TechSec

Posted on Mar 28

My DDoS Protection Looked Solid Until I Actually Tested It" published

#devops #networking #security #webdev

A few months ago I got tired of operating on blind confidence. My server had Cloudflare in front of it, rate limiting configured, fail2ban running — all the standard stuff. I'd set it up following guides, felt like I knew what I was doing, and proceeded to never actually verify any of it worked.

Then a colleague asked me a simple question: when did you last test this under real load? Not synthetic one-machine benchmarks — actual load, from multiple sources, the kind of traffic that looks like a real flood?

I had no good answer. So I went and found out.

The testing part took an afternoon. The aftermath took two weeks and left me with more questions than answers.

The Setup I Was "Confident" About

Let me describe what I was running, because I think it's a pretty typical production setup:

VPS on DigitalOcean, nginx as the web server
Cloudflare proxy in front, orange cloud enabled
Rate limiting rules in nginx
fail2ban watching logs and banning repeat offenders
Standard WAF ruleset
Redis caching on the busy pages

On paper: reasonable. In practice: never stress tested under anything resembling a real attack. I had configuration. I did not have evidence.

Why a Service, Not a DIY Tool

My first thought was to just spin up a cloud VM and hammer my own server with ab or wrk.

The problem: that's one IP. All the load coming from a single source is not what real floods look like, and it immediately trips your per-IP rate limiting. You end up testing whether you can block one very angry user, which is a much easier problem than the actual one.

I ended up using floodlab.cx because they do distributed testing — traffic from multiple source IPs, configurable patterns, and crucially, the ability to simulate traffic that looks like real users rather than obvious bot cruft. That last part was specifically what I wanted to see.

Setup was simple enough. Pointed it at my domain, set the parameters, started the test.

Watching My Server Die in Real Time

I had a coffee, opened my monitoring dashboard, and watched the test run.

The first few minutes were anticlimactic. Traffic ramping up, response times normal, server not breaking a sweat. I started to feel like maybe I'd been worrying about nothing.

Then things got interesting.

Around the 5-minute mark, response times started climbing. Not dramatically — just enough to notice. CPU ticking up. Database connections getting busier.

By 8,000 req/s, the site was noticeably sluggish. By 12,000, the database connection pool was exhausted and the site was returning errors to everyone. Load balancer healthy, nginx running, server not crashed — but every request failing because there was nothing left to serve them.

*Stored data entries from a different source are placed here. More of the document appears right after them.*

(* ===== verification/SeqExpr.v ===== *)
(** * The [where:] language of sequence rules

    Models the mini expression language of [backend/app/services/sequence.py]:
    the tokenizer ([_TOKEN_RE], [_tokenize]), literals, the recursive-descent
    parser [_Parser] and the predicates it builds.  The closures the parser
    returns are the constructors of [pred], and calling one on a view is
    [peval].

    The theorems show that the parser accepts exactly the grammar its docstring
    states, that it always terminates with a predicate or a documented error,
    and what the predicates mean on missing fields. *)

From Stdlib Require Import Ascii String SpecFloat.
From S2P Require Import Prelude PyStr PyVal.
Local Open Scope string_scope.
Local Open Scope list_scope.
Local Open Scope nat_scope.

(** ** Tokens *)

(** The named groups of [_TOKEN_RE]. *)
Inductive tkind := TLparen | TRparen | TComma | TOp | TKw | TStr | TNum | TIdent.
Global Instance tkind_eq_dec : EqDecision tkind.
Proof. solve_decision. Defined.
Abbreviation token := (tkind * str)%type.

(** Longest prefix of characters satisfying [p], and the rest. *)
Fixpoint span (p : ascii → bool) (s : str) : str * str :=
  match s with
  | "" => ("", "")
  | String c s' => if p c then let '(a, b) := span p s' in (String c a, b) else ("", s)
  end.

Definition last_char (d : option ascii) (s : str) : option ascii :=
  match String.rev s with "" => d | String c _ => Some c end.

Definition word_start (prev : option ascii) : bool :=
  match prev with Some c => negb (is_word c) | None => true end.
Definition word_end (s : str) : bool :=
  match s with "" => true | String c _ => negb (is_word c) end.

Four minutes from "feels a bit slow" to "functionally offline."

Here's what made it worse: my monitoring dashboard was green the entire time. CPU elevated but not critical. Memory fine. No firewall alerts. Cloudflare reporting normal operations. From the perspective of every metric I was watching, nothing was wrong. Just... a lot of traffic, all of it looking completely legitimate.

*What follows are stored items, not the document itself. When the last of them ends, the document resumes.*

(** One event at the head of a chain is one step of the partial. *)
Lemma chain_step p x es ids' :
  partial_ok p → 
  chain (drop (leg_idx p - 1) (legs parsed)) (deadline_ts p) (x :: es) ids' ↔
  match step_partial x p with
  | Dropped => False
  | Completed ids => es = [] ∧ ids' = [event_id x]
  | Waiting p' =>
      ∃ ids'', matched_event_ids p ++ ids' = matched_event_ids p' ++ ids'' ∧
      chain (drop (leg_idx p' - 1) (legs parsed)) (deadline_ts p') es ids''
  end.
Proof.
  intros Hp. unfold step_partial. destruct (partial_leg p Hp) as (leg & _ & Hd). rewrite Hd.
  rewrite chain_cons. unfold alive. destruct (flt (deadline_ts p) (now x)); simpl; [naive_solver|].
  destruct (leg_matches leg x).
  - destruct (drop (leg_idx p) (legs parsed)) as [|leg' ls] eqn:Hl; [naive_solver|]. simpl.
    rewrite Nat.add_sub, Hl. split.
    + intros (_ & ids'' & -> & Hc). exists ids''. by rewrite <- app_assoc.
    + intros (ids'' & Heq & Hc). split; [done|]. exists ids''. split; [|done].
      rewrite <- app_assoc in Heq. by apply app_inv_head in Heq.
  - rewrite Hd. split; [|intros (ids'' & ->%app_inv_head & Hc); done].
    intros [_ Hc]. by exists ids'.
Qed.

Lemma walk_chain p es e ids :
  partial_ok p →
  (∃ p', walk p es = Some p' ∧ finish e p' = Some ids) ↔
  ∃ ids', chain (drop (leg_idx p - 1) (legs parsed)) (deadline_ts p) (es ++ [e]) ids' ∧
          ids = matched_event_ids p ++ ids'.
Proof.
  revert p. induction es as [|x es IH]; intros p Hp; simpl.
  - setoid_rewrite (chain_step p e [] _ Hp). unfold finish.
    trans (completed (step_partial e p) = Some ids); [naive_solver|].
    destruct (partial_leg p Hp) as (leg & _ & Hd).
    destruct (step_partial e p) as [|p'|ids0] eqn:Hs; simpl; [naive_solver|..].
    + split; [naive_solver|]. intros (ids' & (ids'' & _ & Hc) & _).
      destruct (partial_leg p') as (leg' & _ & Hd'); [by eapply step_partial_ok|].
      rewrite Hd' in Hc. by apply no_chain_nil in Hc.
    + assert (ids0 = matched_event_ids p ++ [event_id e]) as ->.
      { revert Hs. unfold step_partial. rewrite Hd. by repeat case_match; intros; simplify_eq. }
      naive_solver.
  - setoid_rewrite (chain_step p x (es ++ [e]) _ Hp). unfold survive.
    destruct (step_partial x p) as [|p'|ids0] eqn:Hs; simpl; [naive_solver| |].
    + rewrite IH by (by eapply step_partial_ok). split.
      * intros (ids'' & Hc & ->). assert (∃ k, matched_event_ids p' = matched_event_ids p ++ k) as [k Hk].
        { revert Hs. unfold step_partial. repeat case_match; intros; simplify_eq; eauto.
          exists []. by rewrite app_nil_r. }
        exists (k ++ ids''). rewrite Hk, <- app_assoc. split; [exists ids''; split; [by rewrite app_assoc|done]|done].
      * intros (ids' & (ids'' & Heq & Hc) & ->). by exists ids''.
    + split; [naive_solver|]. intros (ids' & [Hnil _] & _). by apply app_snoc_nil in Hnil.
Qed.

Hypothesis Hlegs : legs parsed ≠ [].

Lemma fresh_ok e : partial_ok (fresh e).
Proof. unfold partial_ok. simpl. destruct (legs parsed); [done|]. simpl. lia. Qed.

Lemma walk_ok p es p' : partial_ok p → walk p es = Some p' → partial_ok p'.
Proof.
  revert p. induction es as [|x es IH]; intros p Hp; simpl; [by intros [= <-]|].
  unfold survive. destruct (step_partial x p) eqn:Hs; simpl; try done.
  apply IH. by eapply step_partial_ok.
Qed.

Lemma live_ok es : Forall partial_ok (live es).
Proof.
  apply Forall_forall. intros p (pre & e0 & mid & _ & _ & Hw)%live_elem.
  eapply walk_ok; [apply fresh_ok|done].
Qed.

(** The sequences that [e] completes, after the events [es] of its host. *)
Lemma finish_sequence es e ids :
  ids ∈ omap (finish e) (live es) ↔
  ∃ pre e0 mid, es = pre ++ e0 :: mid ∧ sequence e0 (mid ++ [e]) ids.
Proof.
  rewrite list_elem_of_omap. unfold sequence. split.
  - intros (p & (pre & e0 & mid & -> & Ht & Hw)%live_elem & Hf).
    exists pre, e0, mid. split_and!; [done|done|].
    destruct (proj1 (walk_chain (fresh e0) mid e ids (fresh_ok e0))) as (ids' & Hc & ->); [eauto|].
    exists ids'. by split.
  - intros (pre & e0 & mid & -> & Ht & ids' & Hc & ->).
    destruct (proj2 (walk_chain (fresh e0) mid e (event_id e0 :: ids') (fresh_ok e0))) as (p & Hw & Hf);
      [by exists ids'|].
    exists p. split; [|done]. apply live_elem. by exists pre, e0, mid.
Qed.
End chains.

(** ** The evaluator implements the specification *)

(** What [parse_yaml] guarantees of a rule (see [parse_yaml_wf]), and a window
    that has a float. *)
Definition rule_ok (parsed : ParsedSequence) : Prop :=
  legs parsed ≠ [] ∧ is_ok (py_float_of_int (window_s parsed)) = true.
Definition rules_ok (rs : list (str * ParsedSequence)) : Prop :=
  NoDup rs.*1 ∧ Forall (λ r, rule_ok r.2) rs.

(** Every pending partial waits for a leg its rule has. *)
Definition pending_ok (rs : list (str * ParsedSequence)) (ps : gmap (str * str) (list partial))
    : Prop :=
  ∀ rid parsed h, (rid, parsed) ∈ rs → Forall (partial_ok parsed) (pending_of (rid, h) ps).
Definition no_orphans (rs : list (str * ParsedSequence)) (ps : gmap (str * str) (list partial))
    : Prop :=
  ∀ rid h, dict_get rid rs = None → pending_of (rid, h) ps = [].
Definition wf (st : evaluator) : Prop :=
  rules_ok (rules st) ∧ pending_ok (rules st) (partials st) ∧ no_orphans (rules st) (partials st).

Lemma fresh_partial_ok parsed e : rule_ok parsed → fresh_partial parsed e = Ok (fresh parsed e).
Proof.
  intros [Hl Hw]. unfold fresh_partial, lookup_leg, fresh, first_deadline.
  destruct (legs parsed); [done|]. simpl. by destruct (py_float_of_int _).
Qed.

Lemma pending_of_insert k k' l ps :
  pending_of k (<[k' := l]> ps) = if decide (k' = k) then l else pending_of k ps.
Proof. unfold pending_of. rewrite lookup_insert. by case_decide. Qed.

Lemma pending_of_store k k' l ps :
  pending_of k (store k' l ps) = if decide (k' = k) then l else pending_of k ps.
Proof.
  destruct l; simpl; [|apply pending_of_insert].
  unfold pending_of. rewrite lookup_delete. by case_decide.
Qed.

(** The pending partials of one rule and host after an event. *)
Definition next_pending (parsed : ParsedSequence) (e : event) (l : list partial) : list partial :=
  omap (survive parsed e) l ++ born parsed e.
Definition rule_matches (rid : str) (parsed : ParsedSequence) (e : event) (l : list partial)
    : list SequenceMatch :=
  map (to_match parsed rid (host e)) (omap (finish parsed e) l).

Lemma feed_rule_ok rid parsed e ps :
  rule_ok parsed → Forall (partial_ok parsed) (pending_of (rid, host e) ps) →
  ∃ ps', feed_rule rid parsed e ps
         = (ps', Ok (rule_matches rid parsed e (pending_of (rid, host e) ps))) ∧
    ∀ k, pending_of k ps' =
      if decide ((rid, host e) = k) then next_pending parsed e (pending_of k ps)
      else pending_of k ps.
Proof.
  intros Hr Hp. unfold feed_rule. rewrite advance_eq by done. fold (rule_matches rid parsed e (pending_of (rid, host e) ps)).
  unfold next_pending, born. destruct (trigger_matches parsed e).
  - rewrite fresh_partial_ok by done. eexists; split; [done|]. intros k.
    rewrite pending_of_insert, !pending_of_store, (decide_True (P := (rid, host e) = (rid, host e))) by done.
    by case_decide; subst.
  - eexists; split; [done|]. intros k. rewrite pending_of_store, app_nil_r.
    by case_decide; subst.
Qed.

Lemma feed_rules_ok rs e ps :
  rules_ok rs → pending_ok rs ps →
  ∃ ps', feed_rules rs e ps =
    (ps', Ok (concat (map (λ r, rule_matches r.1 r.2 e (pending_of (r.1, host e) ps)) rs))) ∧
    ∀ rid h, pending_of (rid, h) ps' =
      match dict_get rid rs with
      | Some parsed =>
          if decide (host e = h) then next_pending parsed e (pending_of (rid, h) ps)
          else pending_of (rid, h) ps
      | None => pending_of (rid, h) ps
      end.
Proof.
  revert ps. induction rs as [|[rid parsed] rs IH]; intros ps [Hnd Hok] Hps; [by eexists|].
  apply NoDup_cons in Hnd as [Hrid Hnd]. apply Forall_cons in Hok as [Hr Hok]. simpl.
  destruct (feed_rule_ok rid parsed e ps) as (ps1 & -> & Hps1);
    [done|apply (Hps rid parsed); by left|].
  assert (∀ rid' h, rid' ≠ rid → pending_of (rid', h) ps1 = pending_of (rid', h) ps) as Hother.
  { intros rid' h Hne. rewrite Hps1, decide_False; [done|naive_solver]. }
  assert (∀ r, r ∈ rs → r.1 ≠ rid) as Hrs.
  { intros r Hin <-. apply Hrid. simpl. apply list_elem_of_fmap. by exists r. }
  destruct (IH ps1) as (ps2 & -> & Hps2); [done| |].
  { intros rid' parsed' h Hin. rewrite Hother by (by apply (Hrs _ Hin)). apply (Hps rid').
    by right. }
  exists ps2. split.
  - cbn [mbind res_bind fst snd]. do 4 f_equal. apply map_ext_in. intros r Hin%list_elem_of_In.
    by rewrite Hother by (by apply Hrs).
  - intros rid' h. rewrite Hps2. destruct (String.eqb_spec rid' rid) as [->|Hne].
    + rewrite (proj2 (dict_get_None rid rs)) by done. rewrite Hps1.
      destruct (decide (host e = h)) as [->|]; [by rewrite decide_True|].
      rewrite decide_False by naive_solver. done.
    + by rewrite Hother.
Qed.

Lemma next_pending_ok parsed e l :
  rule_ok parsed → Forall (partial_ok parsed) l → Forall (partial_ok parsed) (next_pending parsed e l).
Proof.
  intros [Hl _] H. apply Forall_app. split; [by apply survive_ok|].
  unfold born. destruct (trigger_matches parsed e); repeat constructor; simpl.
  destruct (legs parsed); [done|simpl; lia].
Qed.

Lemma feed_ok st e :
  wf st →
  (feed st e).2 = Ok (concat (map (λ r, rule_matches r.1 r.2 e
                                (pending_of (r.1, host e) (partials st))) (rules st))) ∧
  rules (feed st e).1 = rules st ∧ wf (feed st e).1 ∧
  ∀ rid parsed h, (rid, parsed) ∈ rules st →
    pending_of (rid, h) (partials (feed st e).1) =
    if decide (host e = h) then next_pending parsed e (pending_of (rid, h) (partials st))
    else pending_of (rid, h) (partials st).
Proof.
  intros (Hr & Hp & Ho). unfold feed.
  destruct (feed_rules_ok (rules st) e (partials st) Hr Hp) as (ps' & -> & Hps). simpl.
  assert (∀ rid parsed h, (rid, parsed) ∈ rules st →
    pending_of (rid, h) ps' =
    if decide (host e = h) then next_pending parsed e (pending_of (rid, h) (partials st))
    else pending_of (rid, h) (partials st)) as Hnext.
  { intros rid parsed h Hin. rewrite Hps. destruct Hr as [Hnd _].
    by rewrite (dict_elem_get _ _ _ Hnd Hin). }
  split_and!; [done|done| |done]. split_and!; [done| |]; simpl; last first.
  { intros rid h Hn. rewrite Hps, Hn. by apply Ho. }
  intros rid parsed h Hin. rewrite (Hnext _ _ _ Hin). specialize (Hp rid parsed h Hin).
  case_decide; [|done]. apply next_pending_ok; [|done].
  destruct Hr as [_ Hr]. rewrite Forall_forall in Hr. apply (Hr _ Hin).
Qed.

(** The state after a list of events. *)
Definition run (st : evaluator) (es : list event) : evaluator :=
  fold_left (λ st e, (feed st e).1) es st.

(** The events of one host. *)
Definition of_host (h : str) (es : list event) : list event :=
  List.filter (λ e, String.eqb (host e) h) es.

Lemma run_pending rs es :
  rules_ok rs →
  wf (run (mkEval rs ∅) es) ∧ rules (run (mkEval rs ∅) es) = rs ∧
  ∀ rid parsed h, (rid, parsed) ∈ rs →
    pending_of (rid, h) (partials (run (mkEval rs ∅) es)) = live parsed (of_host h es).
Proof.
  intros Hrs. induction es as [|e es IH] using rev_ind.
  { split_and!; [|done|done]. split_and!; [done| |done]. intros rid parsed h _. constructor. }
  unfold run in *. rewrite fold_left_app. simpl. set (st := fold_left _ es _) in *.
  destruct IH as (Hwf & Hrules & Hlive). destruct (feed_ok st e Hwf) as (_ & Hr & Hwf' & Hnext).
  split_and!; [done|congruence|]. intros rid parsed h Hin.
  rewrite (Hnext _ parsed) by (by rewrite Hrules). rewrite (Hlive _ parsed) by done.
  unfold of_host. rewrite List.filter_app. simpl. destruct (String.eqb_spec (host e) h).
  - by rewrite decide_True, live_snoc.
  - by rewrite decide_False, app_nil_r.
Qed.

The only thing I wasn't watching was whether users were actually getting responses. They weren't.

Two Weeks of Trying to Fix It

This is the part I'm a bit embarrassed about.

I went into this thinking: find the weak spots, tune the config, done. What I found out is that certain types of floods are genuinely hard to defend against without degrading the experience for real users — because what makes them hard to block is exactly what makes them hard to distinguish from real traffic.

I won't go into the mechanics of how these attacks work, because that's not really the point. The point is: from my server's perspective, it was just getting a lot of visitors. Lots of different people, browsing normally. Nothing obviously malicious to catch.

So every defensive approach I tried ran into the same wall:

Tightening rate limits — either the limits were high enough that the flood stayed under them, or they were low enough that real users also started hitting them during busy periods.

WAF rules — there was nothing anomalous to write a rule against. The requests looked fine.

fail2ban tuning — same problem. No individual source was misbehaving badly enough to trigger a ban. The issue was aggregate volume, not any single bad actor.

Cloudflare configuration — I went through everything. Bot fight mode, various security level settings, custom rules. Each test run came back with roughly the same result.

I re-ran the floodlab test after each attempt. The numbers barely moved.

The One Thing That Actually Stopped It

After two weeks, the only configuration change that reliably stopped the flood was enabling Cloudflare's "Under Attack Mode" — a challenge page that every visitor has to pass before reaching the site.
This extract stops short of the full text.